WHAT NEEDS TO BE DONE ▸ Please write out, exactly, every line of the listing from its first line through the one that includes "by (repeat split;".
[[ EXTRACTED RECORDS open ]]
Lemma parse_length_bytes h0 h1 n rest :
  0 <= n < 2 ^ 32 ->
  CAParseHeaderPayloadLength (Some (h0 :: h1 :: length_bytes n ++ rest))
    CA_BLE_LENGTH_HEADER_SIZE 0 = Some (CA_STATUS_OK, n).
Proof.
  intros Hn. unfold CAParseHeaderPayloadLength.
  change (negb (CA_BLE_LENGTH_HEADER_SIZE =? CA_BLE_LENGTH_HEADER_SIZE)) with false.
  change (Z.to_nat CA_BLE_LENGTH_HEADER_SIZE) with 4%nat. cbn [parse_length_loop].
  set (l := h0 :: h1 :: length_bytes n ++ rest).
  change (byte_at l (CA_BLE_HEADER_SIZE + 0)) with (Some (n / 2 ^ 24 mod 256)).
  change (byte_at l (CA_BLE_HEADER_SIZE + (0 + 1))) with (Some (n / 2 ^ 16 mod 256)).
  change (byte_at l (CA_BLE_HEADER_SIZE + (0 + 1 + 1))) with (Some (n / 2 ^ 8 mod 256)).
  change (byte_at l (CA_BLE_HEADER_SIZE + (0 + 1 + 1 + 1))) with (Some (n mod 256)).
  clear l. cbn [mbind option_bind]. do 2 f_equal.
  set (b3 := n / 2 ^ 24 mod 256). set (b2 := n / 2 ^ 16 mod 256).
  set (b1 := n / 2 ^ 8 mod 256). set (b0 := n mod 256).
  assert (0 <= b3 < 256 /\ 0 <= b2 < 256 /\ 0 <= b1 < 256 /\ 0 <= b0 < 256) as (?&?&?&?)
    by (repeat split; apply Z.mod_pos_bound; lia).
  assert (Hn' : n = b3 * 2 ^ 24 + b2 * 2 ^ 16 + b1 * 2 ^ 8 + b0)
    by (unfold b3, b2, b1, b0; Z.div_mod_to_equations; lia).
  assert (Hs : forall x y, 0 <= x < 2 ^ 24 -> 0 <= y < 256 ->
    Z.lor (u32 (Z.shiftl x 8)) y = x * 256 + y).
  { intros x y Hx Hy. rewrite wrap_small.
    - by apply lor_shiftl_add.
    - rewrite Z.shiftl_mul_pow2 by lia. lia. }
  change (u32 (0 <<< 8) ||| b3) with (0 ||| b3). rewrite Z.lor_0_l.
  rewrite (Hs b3 b2), (Hs _ b1), (Hs _ b0) by lia. lia.
Qed.

(** the payload length header round trips for every 32-bit length. *)
Theorem ble_length_header_roundtrip (h0 h1 n : Z) (old rest : list Z) :
  length old = 4%nat -> 0 <= n < 2 ^ 32 ->
  exists l, CAGenerateHeaderPayloadLength (Some old) CA_BLE_LENGTH_HEADER_SIZE n
      = Some (CA_STATUS_OK, Some l) /\ Forall is_byte l /\
    CAParseHeaderPayloadLength (Some (h0 :: h1 :: l ++ rest)) CA_BLE_LENGTH_HEADER_SIZE 0
      = Some (CA_STATUS_OK, n).
Proof.
  intros Hold Hn. destruct old as [|a [|b [|c [|d [|]]]]]; try done.
  eexists. split; [apply CAGenerateHeaderPayloadLength_bytes|]. split.
  - repeat constructor; apply Z.mod_pos_bound; lia.
  - by apply parse_length_bytes.
Qed.

(** ** Concrete instances *)

Lemma ble_header_roundtrip_witness :
  exists h, CAGenerateHeader (Some [255; 3; 9]) 1 5 0 7 = Some (CA_STATUS_OK, Some h) /\
    CAParseHeader (Some h) = Some (CA_STATUS_OK, Some (1, 5, 0, 7)) /\
    Forall is_byte (take 2 h).
Proof.
  apply (ble_header_roundtrip 255 3 1 5 0 7 [9]); unfold is_byte, one_bit,
    CA_SUPPORTED_BLE_MIN_PORT, CA_SUPPORTED_BLE_MAX_PORT; lia.
Defined.

Lemma ble_length_header_roundtrip_witness :
  exists l, CAGenerateHeaderPayloadLength (Some [1; 2; 3; 4]) CA_BLE_LENGTH_HEADER_SIZE 70000
      = Some (CA_STATUS_OK, Some l) /\ Forall is_byte l /\
    CAParseHeaderPayloadLength (Some (0 :: 0 :: l ++ [5])) CA_BLE_LENGTH_HEADER_SIZE 0
      = Some (CA_STATUS_OK, 70000).
Proof.
  apply (ble_length_header_roundtrip 0 0 70000 [1; 2; 3; 4] [5]); [reflexivity|lia].
Defined.
(* ===== verification/BleAdapter.v ===== *)
(** * BleAdapter: sending and reassembling messages over Bluetooth LE

    Models the data path of
    [resource/csdk/connectivity/src/bt_le_adapter/caleadapter.c]: the send
    threads of the GATT server and client, which cut a message into packets
    with the headers of [Fragmentation], and [CALEDataReceiverHandler], which
    puts the packets of each sender together again.  The list of senders is
    any [PtrList] of addresses; their records are in a heap.  The platform's
    GATT calls are a function from the number of the call to its result.

    [step] is the specification of the receiver: a finite map from sender
    (address and port) to the bytes received so far.  The theorems show that
    the handler refines it, and that what one side sends the other delivers,
    whatever other senders' packets come in between. *)
From S2P Require Import Prelude Chain UArrayList OicString Fragmentation CaCommon.

(** ** Data *)

Definition CA_SUPPORTED_BLE_MTU_SIZE : Z := 517.
Definition CA_DEFAULT_BLE_MTU_SIZE : Z := 20.
Definition CA_DEFAULT_FLAGS : Z := 0.
Definition MAX_ADDR_STR_SIZE_CA : Z := 66.
Definition g_localBLESourcePort : Z := 1.

Record CABLESenderInfo_t := {
  recvDataLen : Z;
  totalDataLen : Z;
  defragData : list Z;
  remoteEndpoint : option CAEndpoint_t;
}.

Inductive CABLEAdapter_t :=
| ADAPTER_EMPTY | ADAPTER_BOTH_CLIENT_SERVER | ADAPTER_CLIENT | ADAPTER_SERVER.

(** A queued packet or message; [led_data] is the buffer. *)
Record CALEData_t := {
  led_remoteEndpoint : option CAEndpoint_t;
  led_data : list Z;
  led_dataLen : Z;
}.

(** The endpoint object, if it can be allocated. *)
Definition CACreateEndpointObject (ok : bool) (flags adapter : Z) (address : option (list Z))
    (port : Z) : ub (option CAEndpoint_t) :=
  if ok then
    a ← match address with
        | None => Some []
        | Some s =>
            cp ← OICStrcpy (Some (replicate (Z.to_nat MAX_ADDR_STR_SIZE_CA) 0))
                   MAX_ADDR_STR_SIZE_CA (Some (s ++ [0]));
            buf ← cp;
            buf ← write_at buf (MAX_ADDR_STR_SIZE_CA - 1) [0];
            contents buf
        end;
    Some (Some {| adapter := adapter; flags := flags; port := port; addr := a;
                  ifindex := 0; remoteId := [] |})
  else Some None.

(** [clone] is what [CACloneEndpoint] returns, [okm] and [okc] whether the
    two allocations succeed; the buffer has one byte more than the data. *)
Definition CACreateLEData (okm okc : bool) (clone : option CAEndpoint_t) (data : list Z)
    (dataLength : Z) : ub (option CALEData_t) :=
  if okm then
    if okc && negb (u32 (dataLength + 1) =? 0) then
      d ← read_at data 0 dataLength;
      buf ← write_at (replicate (Z.to_nat (u32 (dataLength + 1))) 0) 0 d;
      Some (Some {| led_remoteEndpoint := clone; led_data := buf; led_dataLen := dataLength |})
    else Some None
  else Some None.
(* ===== verification/CoapOption.v ===== *)
(** * CoapOption: the wire format of CoAP options

    Models [connectivity/lib/libcoap-4.1.1/option.c], [encode.c] and the bit
    vectors of [include/coap/bits.h]: the copy of libcoap the stack is built
    with.  A pointer into a message is the bytes from there on, or an offset
    into them.

    An option is written as one byte with two nibbles, for the distance of its
    number from the number before and for the length of its value, each
    followed by up to two more bytes when it does not fit a nibble, and the
    value.  [option_bytes] is that format as a specification. *)
From S2P Require Import Prelude.

(** ** encode.c *)

Fixpoint fls_loop (i : Z) (fuel : nat) : Z :=
  match fuel with
  | O => 0
  | S fuel => if i =? 0 then 0 else 1 + fls_loop (i >>> 1) fuel
  end.

(** Find last set, of an [unsigned int]. *)
Definition coap_fls (i : Z) : Z := fls_loop i 32.

Definition coap_decode_var_bytes (buf : list Z) (len : Z) : ub Z :=
  bs ← read_at buf 0 len;
  Some (foldl (fun n b => u32 (u32 (n <<< 8) + b)) 0 bs).

(** How many bytes of [val] are written: [n] of the first loop. *)
Fixpoint var_bytes_len (i : Z) (k : nat) : nat :=
  match k with
  | O => 0
  | S k => if i =? 0 then 0 else S (var_bytes_len (i >>> 8) k)
  end.

(** [while (i--)], from the last byte to the first. *)
Fixpoint put_bytes (buf : list Z) (val : Z) (i : nat) : ub (list Z) :=
  match i with
  | O => Some buf
  | S i => buf ← write_at buf (Z.of_nat i) [val &&& 0xff]; put_bytes buf (val >>> 8) i
  end.

Definition coap_encode_var_bytes (buf : list Z) (val : Z) : ub (Z * list Z) :=
  let n := var_bytes_len val 4 in
  buf ← put_bytes buf val n; Some (Z.of_nat n, buf).

(** ** bits.h

    The bit number is a [uint8_t]: a larger one is truncated at the call. *)

Definition bits_setb (vec : list Z) (bit : Z) : ub (Z * list Z) :=
  if Z.of_nat (length vec) <=? u8 bit >>> 3 then Some (-1, vec)
  else
    b ← byte_at vec (u8 bit >>> 3);
    vec ← write_at vec (u8 bit >>> 3) [b ||| (1 <<< (u8 bit &&& 0x07))];
    Some (1, vec).

Definition bits_clrb (vec : list Z) (bit : Z) : ub (Z * list Z) :=
  if Z.of_nat (length vec) <=? u8 bit >>> 3 then Some (-1, vec)
  else
    b ← byte_at vec (u8 bit >>> 3);
    vec ← write_at vec (u8 bit >>> 3) [Z.land b (u8 (Z.lnot (1 <<< (u8 bit &&& 0x07))))];
    Some (1, vec).

Definition bits_getb (vec : list Z) (bit : Z) : ub Z :=
  if Z.of_nat (length vec) <=? u8 bit >>> 3 then Some (-1)
  else
    b ← byte_at vec (u8 bit >>> 3);
    Some (if b &&& (1 <<< (u8 bit &&& 0x07)) =? 0 then 0 else 1).

Definition COAP_MAX_OPT : Z := 63.

(** [coap_option_filter_clear] of a [coap_opt_filter_t]. *)
Definition coap_option_filter_clear : list Z := replicate (Z.to_nat ((COAP_MAX_OPT >>> 3) + 1)) 0.
Definition coap_option_setb (f : list Z) (type : Z) : ub (Z * list Z) := bits_setb f type.
Definition coap_option_getb (f : list Z) (type : Z) : ub Z := bits_getb f type.

(** ** Reading an option *)

Definition COAP_PAYLOAD_START : Z := 0xff.

Record coap_option_t := { delta : Z; vlength : Z; value : Z }.

(** A parser may be undefined, or return 0 ([Some None]). *)
Definition parser_bind {A B} (m : ub (option A)) (k : A -> ub (option B)) : ub (option B) :=
  r ← m; match r with None => Some None | Some a => k a end.
Notation "x <-? m ; k" := (parser_bind m (fun x => k))
  (at level 20, m at level 100, k at level 200, right associativity).
Notation "' p <-? m ; k" := (parser_bind m (fun x => match x with p => k end))
  (at level 20, p pattern, m at level 100, k at level 200, right associativity).

(** [ADVANCE_OPT (opt, length, 1)]: the position and what is left. *)
Definition ADVANCE_OPT (s : Z * Z) : ub (option (Z * Z)) :=
  let '(pos, avail) := s in
  if avail <? 1 then Some None else Some (Some (pos + 1, avail - 1)).

(** The cases 13 and 14 of both switches. *)
Definition add_byte (opt : list Z) (w base : Z) (s : Z * Z) : ub (option (Z * (Z * Z))) :=
  s <-? ADVANCE_OPT s;
  b ← byte_at opt (fst s);
  Some (Some (wrap w (base + b), s)).

Definition parse_delta (opt : list Z) (nibble : Z) (s : Z * Z) : ub (option (Z * (Z * Z))) :=
  if nibble =? 15 then Some None
  else if nibble =? 14 then
    s <-? ADVANCE_OPT s;
    b ← byte_at opt (fst s);
    let d := u16 ((b <<< 8) + 269) in
    if d <? 269 then Some None else add_byte opt 16 d s
  else if nibble =? 13 then add_byte opt 16 13 s
  else Some (Some (nibble, s)).

Definition parse_length (opt : list Z) (nibble : Z) (s : Z * Z) : ub (option (Z * (Z * Z))) :=
  if nibble =? 15 then Some None
  else if nibble =? 14 then
    s <-? ADVANCE_OPT s;
    b ← byte_at opt (fst s);
    add_byte opt 64 (u64 ((b <<< 8) + 269)) s
  else if nibble =? 13 then add_byte opt 64 13 s
  else Some (Some (nibble, s)).

(** The size of the option and the option, [None] where the code returns 0.
    [value] is an offset from [opt]. *)
Definition coap_opt_parse (opt : list Z) (len : Z) : ub (option (Z * coap_option_t)) :=
  if len <? 1 then Some None
  else
    b ← byte_at opt 0;
    '(d, s) <-? parse_delta opt ((b &&& 0xf0) >>> 4) (0, len);
    '(l, s) <-? parse_length opt (b &&& 0x0f) s;
    '(pos, avail) <-? ADVANCE_OPT s;
    if avail <? l then Some None
    else Some (Some (pos + l, {| delta := d; vlength := l; value := pos |})).

(** The accessors of an option that is known to be well formed. *)
Definition coap_opt_delta (opt : list Z) : ub Z :=
  b ← byte_at opt 0;
  let n := (b &&& 0xf0) >>> 4 in
  if n =? 15 then Some 0
  else if n =? 14 then
    b1 ← byte_at opt 1; b2 ← byte_at opt 2; Some (u16 (u16 ((b1 <<< 8) + 269) + b2))
  else if n =? 13 then b1 ← byte_at opt 1; Some (u16 (n + b1))
  else Some n.

(** Where the length of the value goes on, past the extended delta. *)
Definition after_delta (b : Z) : Z :=
  if b &&& 0xf0 =? 0xe0 then 3 else if b &&& 0xf0 =? 0xd0 then 2 else 1.

Definition coap_opt_length (opt : list Z) : ub Z :=
  b ← byte_at opt 0;
  if b &&& 0xf0 =? 0xf0 then Some 0
  else
    let l := b &&& 0x0f in
    let at_ := after_delta b in
    if l =? 15 then Some 0
    else if l =? 14 then
      b1 ← byte_at opt at_; b2 ← byte_at opt (at_ + 1);
      Some (u16 (u16 ((b1 <<< 8) + 269) + b2))
    else if l =? 13 then b1 ← byte_at opt at_; Some (u16 (l + b1))
    else Some l.

(** The offset of the value; [None] is NULL. *)
Definition coap_opt_value (opt : list Z) : ub (option Z) :=
  b ← byte_at opt 0;
  if b &&& 0xf0 =? 0xf0 then Some None
  else if b &&& 0x0f =? 15 then Some None
  else Some (Some (after_delta b
                   + (if b &&& 0x0f =? 14 then 2 else if b &&& 0x0f =? 13 then 1 else 0))).

Definition coap_opt_size (opt : list Z) : ub Z :=
  r ← coap_opt_parse opt SIZE_MAX; Some (match r with None => 0 | Some (n, _) => n end).

(** ** Writing an option *)

(** The first half of [coap_opt_setheader]: [skip], or [None] where the code
    returns 0; the buffer in both cases. *)
Definition put_delta (opt : list Z) (maxlen d : Z) : ub (option Z * list Z) :=
  if d <? 13 then opt ← write_at opt 0 [u8 (d <<< 4)]; Some (Some 0, opt)
  else if d <? 270 then
    if maxlen <? 2 then Some (None, opt)
    else
      opt ← write_at opt 0 [0xd0]; opt ← write_at opt 1 [u8 (d - 13)]; Some (Some 1, opt)
  else if maxlen <? 3 then Some (None, opt)
  else
    opt ← write_at opt 0 [0xe0];
    opt ← write_at opt 1 [((d - 269) >>> 8) &&& 0xff];
    opt ← write_at opt 2 [(d - 269) &&& 0xff];
    Some (Some 2, opt).

Definition or_first (opt : list Z) (x : Z) : ub (list Z) :=
  b ← byte_at opt 0; write_at opt 0 [b ||| x].

(** The second half: [skip + 1], or 0. *)
Definition put_length (opt : list Z) (maxlen skip len : Z) : ub (Z * list Z) :=
  if len <? 13 then opt ← or_first opt (len &&& 0x0f); Some (skip + 1, opt)
  else if len <? 270 then
    if maxlen <? skip + 1 then Some (0, opt)
    else
      opt ← or_first opt 0x0d; opt ← write_at opt (skip + 1) [u8 (len - 13)];
      Some (skip + 2, opt)
  else if maxlen <? skip + 2 then Some (0, opt)
  else
    opt ← or_first opt 0x0e;
    opt ← write_at opt (skip + 1) [((len - 269) >>> 8) &&& 0xff];
    opt ← write_at opt (skip + 2) [(len - 269) &&& 0xff];
    Some (skip + 3, opt).

Definition coap_opt_setheader (opt : list Z) (maxlen d len : Z) : ub (Z * list Z) :=
  if maxlen =? 0 then Some (0, opt)
  else
    '(skip, opt) ← put_delta opt maxlen d;
    match skip with
    | None => Some (0, opt)
    | Some skip => put_length opt maxlen skip len
    end.

(** [val] is what [memcpy] copies, [length] bytes; the assertion that the
    header fits aborts when it fails. *)
Definition coap_opt_encode (opt : list Z) (maxlen d : Z) (val : option (list Z)) (len : Z)
    : ub (Z * list Z) :=
  '(l, opt) ← coap_opt_setheader opt maxlen d len;
  if l <=? maxlen then
    if l =? 0 then Some (0, opt)
    else if maxlen - l <? len then Some (0, opt)
    else
      opt ← match val with
            | Some v => v ← read_at v 0 len; write_at opt l v
            | None => Some opt
            end;
      Some (l + len, opt)
  else None.

(** ** Variable-length integers *)

(** The [k] low bytes of [v], most significant first. *)
Fixpoint be (k : nat) (v : Z) : list Z :=
  match k with O => [] | S k => be k (v >>> 8) ++ [v &&& 0xff] end.

Lemma length_be k v : length (be k v) = k.
Proof. revert v. induction k; intros v; [done|]. simpl. rewrite length_app, IHk. simpl. lia. Qed.

Lemma be_bytes k v : Forall is_byte (be k v).
Proof.
  revert v. induction k; intros v; simpl; [constructor|]. apply Forall_app. split; [done|].
  constructor; [|constructor]. rewrite (land_ones_mod _ 8) by done. apply Z.mod_pos_bound. lia.
Qed.

Lemma put_bytes_spec buf v k : (k <= length buf)%nat -> put_bytes buf v k = Some (be k v ++ drop k buf).
Proof.
  revert buf v. induction k; intros buf v Hk; [done|]. cbn [put_bytes].
  assert (exists x, buf = take k buf ++ x :: drop (S k) buf) as [x Hb].
  { destruct (lookup_Some_le buf k) as [x Hx]; [lia|]. exists x. by rewrite take_drop_middle. }
  rewrite Hb at 1. rewrite write_at_one by (rewrite length_take; lia). cbn [mbind option_bind].
  rewrite IHk by (rewrite length_app, length_take; simpl; lia).
  rewrite drop_app_length' by (rewrite length_take; lia). simpl. by rewrite <- app_assoc.
Qed.

Lemma decode_be k v : (k <= 4)%nat -> 0 <= v < 256 ^ Z.of_nat k ->
  foldl (fun n b => u32 (u32 (n <<< 8) + b)) 0 (be k v) = v.
Proof.
  revert v. induction k; intros v Hk Hv; [simpl in *; lia|].
  rewrite Nat2Z.inj_succ, Z.pow_succ_r in Hv by lia. simpl. rewrite foldl_app. simpl.
  assert (0 <= v >>> 8 < 256 ^ Z.of_nat k).
  { rewrite shiftr_div by lia. split; [apply Z.div_pos|apply Z.div_lt_upper_bound]; lia. }
  rewrite IHk by lia. rewrite shiftr_div, Z.shiftl_mul_pow2, (land_ones_mod _ 8) by done. change (2 ^ 8) with 256.
  assert (256 ^ Z.of_nat k <= 16777216) by (apply (Z.pow_le_mono_r 256 _ 3); lia).
  pose proof (Z.div_mod v 256 ltac:(lia)). pose proof (Z.mod_pos_bound v 256 ltac:(lia)).
  rewrite shiftr_div in * by lia. change (2 ^ 8) with 256 in *.
  rewrite (wrap_small _ (v / 256 * 256)) by lia. rewrite wrap_small by lia. lia.
Qed.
[[ EXTRACTED RECORDS closed ]]
PROBLEM SOLUTION ▸
Lemma parse_length_bytes h0 h1 n rest :
  0 <= n < 2 ^ 32 ->
  CAParseHeaderPayloadLength (Some (h0 :: h1 :: length_bytes n ++ rest))
    CA_BLE_LENGTH_HEADER_SIZE 0 = Some (CA_STATUS_OK, n).
Proof.
  intros Hn. unfold CAParseHeaderPayloadLength.
  change (negb (CA_BLE_LENGTH_HEADER_SIZE =? CA_BLE_LENGTH_HEADER_SIZE)) with false.
  change (Z.to_nat CA_BLE_LENGTH_HEADER_SIZE) with 4%nat. cbn [parse_length_loop].
  set (l := h0 :: h1 :: length_bytes n ++ rest).
  change (byte_at l (CA_BLE_HEADER_SIZE + 0)) with (Some (n / 2 ^ 24 mod 256)).
  change (byte_at l (CA_BLE_HEADER_SIZE + (0 + 1))) with (Some (n / 2 ^ 16 mod 256)).
  change (byte_at l (CA_BLE_HEADER_SIZE + (0 + 1 + 1))) with (Some (n / 2 ^ 8 mod 256)).
  change (byte_at l (CA_BLE_HEADER_SIZE + (0 + 1 + 1 + 1))) with (Some (n mod 256)).
  clear l. cbn [mbind option_bind]. do 2 f_equal.
  set (b3 := n / 2 ^ 24 mod 256). set (b2 := n / 2 ^ 16 mod 256).
  set (b1 := n / 2 ^ 8 mod 256). set (b0 := n mod 256).
  assert (0 <= b3 < 256 /\ 0 <= b2 < 256 /\ 0 <= b1 < 256 /\ 0 <= b0 < 256) as (?&?&?&?)
    by (repeat split; apply Z.mod_pos_bound; lia).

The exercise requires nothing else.